In theory, an oligopsony in development could be an efficient system of ensuring that the various efforts and energies being deployed respond in a “harmonized”, coordinated and agile way to the needs of the populations it aims to serve. While this would seem appealing in the midst of our current global crisis, the kind of wholesale changes development aims to achieve take years of concerted effort. The accumulation of incremental marginal transformations that characterize development cannot take place in a context of convulsive shifts in funding flows. This is yet another dimension of the role of power in undermining real development impact.

This exercise of power in development is not merely dysfunctional in terms of volatile funding agendas. The whole enterprise essentially operates according to a de facto principal-agent dynamic where donors are theoretically charged as “agents” of the people they are meant to serve as “principals” (in development usually referred to as “beneficiaries”). But development donors (agents) were never contracted by the beneficiaries (principals) to act on their behalf. This means donors are essentially self-appointed agents of the world’s poor when formulating policy and enacting programs that are (presumably) intended to enhance these principals’ well-being.

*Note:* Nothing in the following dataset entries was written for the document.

(* ===== verification/Main.v ===== *)
(** src/main.cpp: the options, the signals, and the life of the simulator object. *)

From Stdlib Require Import ZArith Lia.
From stdpp Require Import base tactics list gmap numbers option strings.
From S2P Require Import Prelude Bytes TimeUtils Checksum Interface Os SocketIO State.
From S2P Require Import DeviceNode NodeStates PhysicalMedium Acceptor.

Definition EXIT_SUCCESS : Z := 0.
Definition EXIT_FAILURE : Z := 1.

(** What the static variable [sim] holds. *)
Inductive sim_ptr :=
  | SimNULL
  | SimObject
  | SimDeleted.    (* delete(sim) does not change the variable *)

#[export] Instance sim_ptr_eq_dec : EqDecision sim_ptr.
Proof. solve_decision. Defined.

(** [signal_handler(signum)], with [sim] as it is. *)
Definition signal_handler (sim : sim_ptr) (signum : Z) : M simulator unit :=
  whenb (bool_decide (signum ∈ [SIGINT; SIGTERM]))
    match sim with
    | SimNULL => mret tt
    | SimObject => stop_simulator
    | SimDeleted => failw (Undef UseAfterFree)
    end;;
  sim_os (signal signum true);;
  mret tt.

(** The loop over the options: [debug], or [None] for the usage message. *)
Fixpoint getopt_loop (fuel : nat) (debug : bool) : M os (option bool) :=
  match fuel with
  | O => failw NoFuel
  | S fuel =>
      opt ← getopt;
      if opt =? -1 then mret (Some debug)
      else if opt =? 120 then getopt_loop fuel true
      else mret None
  end.

Definition options : M os (option bool) := λ s,
  getopt_loop (S (length (os_script s))) false s.

(** A handler is not left in place of SIG_IGN: the signals that have it. *)
Definition install_handler (signum : Z) : M os (list Z) :=
  ignored ← signal signum true;
  if (ignored : bool) then signal signum false;; mret [] else mret [signum].

Definition install_handlers : M os (list Z) :=
  sigprocmask_unblock [SIGINT; SIGTERM; SIGHUP];;
  int ← install_handler SIGINT;
  hup ← install_handler SIGHUP;
  term ← install_handler SIGTERM;
  mret (int ++ hup ++ term).

(** main up to the try block: the option and the signals handled, or [None] when
    it has printed its usage. *)
Definition prepare : M os (option (bool * list Z)) :=
  opt ← options;
  match opt with
  | None => mret None
  | Some debug =>
      prctl PR_SET_PDEATHSIG SIGTERM;;
      handled ← install_handlers;
      mret (Some (debug, handled))
  end.

(** The destructors exit runs: the unblocker's, if it was made. *)
Definition exit_destructors : M simulator unit :=
  made ← gets ns_made;
  p ← gets ns_unblocker;
  whenb made (sim_os (SocketUnblocker.closePipes p);; mret tt).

A classic principal-agent problem arises when agents, empowered to make decisions on behalf of, or that impact, principals, are motivated to act in their own best interest rather than those of the principals. In development, while the donor-agents may not necessarily be motivated solely by their own interests, they are arguably, more often than not, making decisions according to interests that are not those of the principals they purportedly serve. In this case, there is a third-party constituency that enters the dynamic. It can be the citizens of a bilateral donor country, the voting members of a multilateral institution, the boards of foundations or any other group that determines policy and funding outside the context in which it will ultimately take place. What is particularly worrisome is the constituency’s “preferences” informing the behavior of the donor-agents are almost completely exogenous to the context in which those agents operate. One famous example of this is the Mexico City policy/global gag rule, which prohibits organizations receiving USAID funds from providing abortion services, even if the funding is directed at other unrelated programming. This policy has ping-ponged back and forth with Democratic presidents rescinding it and Republican presidents reinstating it. When a new party is elected into office in the US, it constitutes a major exogenous shock to the development space — USAID is a member of a donor oligopsony and it is enacting policy determined not by the realities and needs faced by the principals they serve, but by the completely independent political reality of an American constituency.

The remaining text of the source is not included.